The strength of this study is that it used real life data on fixed dosing of PCC in ICH. Furthermore, the data of PCC dosing in ICH was well documented, therefore contributing to the quality of the study. This study also has important limitations. A main limitation is the small sample size, therefore lacking power to draw conclusions from data of the secondary endpoints. The sample size was however sufficient to demonstrate a significant difference in the primary outcome, achievement of target-INR. Another limitation is the retrospective nature of our study, resulting in the absence of parameters necessary for comparison of clinical outcome, such as follow-up CT scan, stroke classification according to the NIH Stroke Scale, BI and follow-up mRS scores.

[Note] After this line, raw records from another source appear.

(* ===== verification/Storages.v ===== *)
(** * The chunk storages behind the interface of the pipelines

    [ShardFresh] adds to the shard interface that a creation never overwrites
    and never gives out a key twice: a fleet of servers that are only filled
    through their API has this while sequence numbers are left.  With it, the
    random, the replicated and the distributed storage meet [ChunkStorageLaws]
    and [ChunkStorageOwn], so that every theorem about a pipeline holds over each
    of them.  The laws are relative to a list [D] of shards that may not answer:
    what is stored on other shards can be reached, and the storage is ready when
    [D] is not longer than the storage tolerates.  Schedules, iterators and
    orders of arrival are arguments, as before. *)

From S2P Require Import Prelude Encoding Keys DB Jwt ServerAPI ServerProps Datastor Spread Fleet Replicated ReplicatedProps Distributed DistributedProps.
From S2P Require Import Pipeline.
Import Encoding.Encoding Spread.Spread.
Open Scope nat_scope.

(** No room is used, and what was given out stays given out. *)
Definition no_less {W} (roomy : nat -> W -> Prop) (issued : W -> string -> bytes -> Prop) (w w' : W) : Prop :=
  (forall n, roomy n w -> roomy n w') /\ (forall sh k, issued w sh k -> issued w' sh k).

(** [roomy n w]: [n] more creations overwrite nothing.  [issued w sh k]: the
    shard has returned the key [k] for some creation. *)
Class ShardFresh (W : Type) `{ShardLaws W} := {
  roomy : nat -> W -> Prop;
  issued : W -> string -> bytes -> Prop;
  roomy_le n m w : n <= m -> roomy m w -> roomy n w;
  create_fresh sh d w r w' n : Spread.CreateObject sh d w = (r, w') -> good w -> roomy (S n) w ->
    roomy n w' /\ (forall sh' k' x, holds w sh' k' = Some x -> holds w' sh' k' = Some x) /\
    (forall sh' k' x, holds w' sh' k' = Some x -> holds w sh' k' = Some x \/ up w sh') /\
    (forall sh' k', issued w sh' k' -> issued w' sh' k') /\
    (forall k, r = Ok k -> up w sh /\ ~ issued w sh k /\ issued w' sh k);
  get_fresh sh k w r w' : Spread.GetObject sh k w = (r, w') -> good w -> k <> [] -> no_less roomy issued w w';
  status_fresh sh k w r w' : Spread.GetObjectStatus sh k w = (r, w') -> good w -> k <> [] -> no_less roomy issued w w';
  delete_fresh sh k w r w' : Spread.DeleteObject sh k w = (r, w') -> good w -> k <> [] ->
    no_less roomy issued w w' /\ (forall sh' k' x, holds w' sh' k' = Some x -> holds w sh' k' = Some x);
  shard_fresh sh w r w' : GetShard sh w = (r, w') -> good w -> no_less roomy issued w w';
}.

#[export] Instance no_less_preorder {W} (roomy : nat -> W -> Prop) issued : PreOrder (no_less roomy issued).
Proof. split; [by split|]. intros w1 w2 w3 [Hr1 Hi1] [Hr2 Hi2]. split; auto. Qed.

(** What is stored in [w] is stored in [w'], on shards that are as reachable;
    what is new is on shards that can be reached. *)
Definition grows `{ShardLaws W} (w w' : W) : Prop :=
  (forall sh, up w' sh <-> up w sh) /\ (forall sh k x, holds w sh k = Some x -> holds w' sh k = Some x) /\
  (forall sh k x, holds w' sh k = Some x -> holds w sh k = Some x \/ up w sh).

#[export] Instance grows_preorder `{ShardLaws W} : PreOrder grows.
Proof.
  split; [intros w; split_and!; by auto|]. intros w1 w2 w3 (Hu1 & Hh1 & Hn1) (Hu2 & Hh2 & Hn2). split_and!; [|auto|].
  - intros sh. by rewrite Hu2.
  - intros sh k x [Hx|Hx]%Hn2; [auto|]. right. by apply Hu1.
Qed.

(** ** A fleet filled through its servers *)
Section Fleet.
Context `{DBLaws St} `{RateCounter RC} (namespace : string).
Local Abbreviation Fleet := (FleetOf St RC).
Local Existing Instance fleet_ops.
Local Existing Instance fleet_laws.

(** Every server has numbers left in the scope of the namespace. *)
Definition fleet_roomy (n : nat) (w : Fleet) : Prop :=
  forall sh b s, w !! sh = Some (b, s) ->
    db_scoped s.1 /\ exists m, n <= m /\ db_room m (dkey namespace []) s.1.

Definition fleet_issued (w : Fleet) (sh : string) (k : bytes) : Prop :=
  exists b s, w !! sh = Some (b, s) /\ db_issued (dkey namespace k) s.1.

Lemma fleet_roomy_insert n (w : Fleet) sh b s' m :
  fleet_roomy n w -> db_scoped s'.1 -> n <= m -> db_room m (dkey namespace []) s'.1 ->
  fleet_roomy n (<[sh := (b, s')]> w).
Proof using.
  intros Hw Hs Hn Hm sh' b' x Hx. apply lookup_insert_Some in Hx as [[_ [= _ <-]]|[_ Hx]]; [|by eapply Hw].
  split; [done|by exists m].
Qed.

Lemma fleet_roomy_le n m (w : Fleet) : n <= m -> fleet_roomy m w -> fleet_roomy n w.
Proof using.
  intros Hn Hw sh b s Hx. destruct (Hw _ _ _ Hx) as (Hs & k & Hk & Hr). split; [done|]. exists k. split; [lia|done].
Qed.

Lemma fleet_issued_insert (w : Fleet) sh b b' s s' sh' k :
  w !! sh = Some (b, s) -> (forall x, db_issued x s.1 -> db_issued x s'.1) ->
  fleet_issued w sh' k -> fleet_issued (<[sh := (b', s')]> w) sh' k.
Proof using.
  intros Hw Hs (b1 & s1 & Hl & Hi). destruct (decide (sh = sh')) as [<-|Hne].
  - rewrite Hw in Hl. injection Hl as <- <-. exists b', s'. rewrite lookup_insert_eq. auto.
  - exists b1, s1. by rewrite lookup_insert_ne.
Qed.

#[export] Instance fleet_fresh : @ShardFresh Fleet (fleet_ops namespace) (fleet_laws namespace).
Proof using All.
  refine {| roomy := fleet_roomy; issued := fleet_issued; roomy_le := fleet_roomy_le |}.
  - intros sh d w r w' n Hc Hg Hr. cbn in Hc. unfold on_shard in Hc.
    destruct (w !! sh) as [[[] s]|] eqn:Hw.
    2,3: injection Hc as <- <-; split_and!; [by eapply (fleet_roomy_le _ (S n)); [lia|]|by auto..|done].
    pose proof (Hg sh _ Hw) as Hups. cbn in Hups. destruct d as [|b d].
    { rewrite cl_CreateObject_nil in Hc. injection Hc as <- <-. rewrite fleet_read_same by done.
      split_and!; [by eapply (fleet_roomy_le _ (S n)); [lia|]|by auto..|done]. }
    destruct (cl_CreateObject_spec namespace (b :: d) s Hups ltac:(done)) as (g & s1 & Hcr & Hup1 & Hgn & Hm & Hfresh).
    rewrite Hcr in Hc. injection Hc as <- <-.
    destruct (Hr _ _ _ Hw) as (Hsc & m & Hmn & Hroom). destruct m as [|m]; [lia|].
    destruct (Hfresh m Hsc Hroom) as (Hnone & Hsc1 & Hroom1 & Hni & Hi & Hmono). split_and!.
    + eapply (fleet_roomy_insert _ _ _ _ _ m); [by eapply (fleet_roomy_le _ (S n)); [lia|]|done|lia|done].
    + intros sh' k' x Hx. cbn [holds fleet_laws] in *. rewrite fleet_holds_insert. case_decide; [subst sh'|done].
      erewrite fleet_holds_here in Hx by exact Hw. cbn [fst]. rewrite Hm, lookup_insert_ne; [done|].
      intros E. rewrite <- E, Hnone in Hx. done.
    + intros sh' k' x Hx. cbn [holds fleet_laws up] in *. rewrite fleet_holds_insert in Hx.
      case_decide; [subst sh'; right; by exists s|by left].
    + intros sh' k'. by apply fleet_issued_insert with true s.
    + intros k [= <-]. split_and!; [by exists s| |].
      * intros (b1 & s2 & Hl & Hx). rewrite Hw in Hl. by injection Hl as <- <-.
      * exists true, (s1, s.2). by rewrite lookup_insert_eq.
  - intros sh k w r w' Hc Hg Hk. cbn in Hc. unfold on_shard in Hc.
    destruct (w !! sh) as [[[] s]|] eqn:Hw; [|by injection Hc as <- <-..].
    pose proof (Hg sh _ Hw) as Hups. cbn in Hups. unfold pbind, pret in Hc.
    rewrite cl_GetObject_spec in Hc by done.
    assert (w' = <[sh := (true, s)]> w) as -> by (repeat case_match; by simplify_eq). by rewrite (fleet_read_same _ _ _ Hw).
  - intros sh k w r w' Hc Hg Hk. cbn in Hc. unfold on_shard in Hc.
    destruct (w !! sh) as [[[] s]|] eqn:Hw; [|by injection Hc as <- <-..].
    pose proof (Hg sh _ Hw) as Hups. cbn in Hups. rewrite cl_GetObjectStatus_spec in Hc by done.
    injection Hc as _ <-. by rewrite (fleet_read_same _ _ _ Hw).
  - intros sh k w r w' Hc Hg Hk. cbn in Hc. unfold on_shard in Hc.
    destruct (w !! sh) as [[[] s]|] eqn:Hw; [|by injection Hc as <- <-..].
    pose proof (Hg sh _ Hw) as Hups. cbn in Hups.
    destruct (cl_DeleteObject_spec namespace k s Hups Hk) as (s1 & Hdel & Hup1 & Hm & Hsc & Hroom & Hiss).
    rewrite Hdel in Hc. injection Hc as <- <-. split; [split|].
    + intros n Hr. destruct (Hr _ _ _ Hw) as (Hs & m & Hmn & Hm'). eapply fleet_roomy_insert; cbn [fst]; eauto.
    + intros sh' k'. by apply fleet_issued_insert with true s.
    + intros sh' k' x Hx. cbn [holds fleet_laws] in *. rewrite fleet_holds_insert in Hx. case_decide; [subst sh'|done].
      rewrite (fleet_holds_here _ _ _ _ _ _ Hw). cbn [fst] in Hx. rewrite Hm in Hx.
      destruct (delete _ _ !! dkey namespace k') as [raw|] eqn:E; [|done]. apply lookup_delete_Some in E as [_ ->]. done.
  - intros sh w r w' Hc. cbn in Hc. by injection Hc as _ <-.
Defined.
End Fleet.

(** ** Servers that stop and come back

    [set_up sh b w]: the server of [sh] stops answering, or answers again with
    what it has. *)
Class ShardOutage (W : Type) `{ShardFresh W} := {
  set_up : string -> bool -> W -> W;
  set_up_good sh b w : good w -> good (set_up sh b w);
  set_up_fresh sh b w : no_less roomy issued w (set_up sh b w);
  set_up_holds sh b w sh' k : holds (set_up sh b w) sh' k = holds w sh' k;
  set_up_other sh b w sh' : sh' <> sh -> up w sh' -> up (set_up sh b w) sh';
  set_up_back sh w k x : holds w sh k = Some x -> up (set_up sh true w) sh;
}.

Section FleetOutage.
Context `{DBLaws St} `{RateCounter RC} (namespace : string).
Local Abbreviation Fleet := (FleetOf St RC).

Definition fleet_set_up (sh : string) (b : bool) (w : Fleet) : Fleet :=
  match w !! sh with Some (_, s) => <[sh := (b, s)]> w | None => w end.

#[export] Instance fleet_outage : @ShardOutage Fleet (fleet_ops namespace) (fleet_laws namespace) (fleet_fresh namespace).
Proof using All.
  refine {| set_up := fleet_set_up |}; intros sh; unfold fleet_set_up.
  - intros b w Hg. destruct (w !! sh) as [[b0 s]|] eqn:Hw; [|done]. intros sh' x Hx.
    apply lookup_insert_Some in Hx as [[_ <-]|[_ Hx]]; [exact (Hg sh _ Hw)|by eapply Hg].
  - intros b w. destruct (w !! sh) as [[b0 s]|] eqn:Hw; [|done]. split.
    + intros n Hr. destruct (Hr _ _ _ Hw) as (Hs & m & Hm & Hrm). by eapply fleet_roomy_insert.
    + intros sh' k. by apply fleet_issued_insert with b0 s.
  - intros b w sh' k. destruct (w !! sh) as [[b0 s]|] eqn:Hw; [|done]. cbn [holds fleet_laws]. unfold fleet_holds.
    rewrite lookup_insert. case_decide; [subst sh'; by rewrite Hw|done].
  - intros b w sh' Hne [s Hs]. destruct (w !! sh) as [[b0 s0]|] eqn:Hw; [|by exists s]. exists s. by rewrite lookup_insert_ne.
  - intros w k x Hx. cbn [holds fleet_laws] in Hx. unfold fleet_holds in Hx.
    destruct (w !! sh) as [[b0 s]|] eqn:Hw; [|done]. exists s. by rewrite lookup_insert_eq.
Defined.
End FleetOutage.

(** ** The parallel write overwrites nothing *)
Section FreshWrite.
Context `{ShardFresh W}.

(** The creations that a state can still make. *)
Definition writing (x : worker) : list unit := match x with Writing _ _ => [tt] | _ => [] end.

Definition cost (s : state W) : nat := length (shards s) + length (List.flat_map writing (workers s)).

(** An object that was given out between [w0] and [w]. *)
Definition new_object (w0 w : W) (o : MetaObject) : Prop :=
  mo_Key o <> [] /\ ~ issued w0 (mo_ShardID o) (mo_Key o) /\ issued w (mo_ShardID o) (mo_Key o).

Based on the findings of this first small retrospective study, implementation of a fixed dose of 1000 IU fIX cannot be recommended for VKA-related ICH. A fixed dose does have important advantages, compared to variable dose regimens, but 1000 IU is probably too low. Subsequent studies should include systematic evaluation of clinical outcome, in addition to INR results.

Conclusion

By applying a fixed PCC dose (1000 IU fIX) target-INR was achieved in significantly less patients compared to a weight and INR-based PCC dose regimen for treatment of VKA-related ICH. Consequently, the fixed dose protocol necessitated additional PCC dosing to obtain the target-INR more frequently. The time between door-to-order and door-to-needle was not significantly shorter with the fixed dose protocol. The effect of PCC dose and target-INR on clinical outcome remains unclear.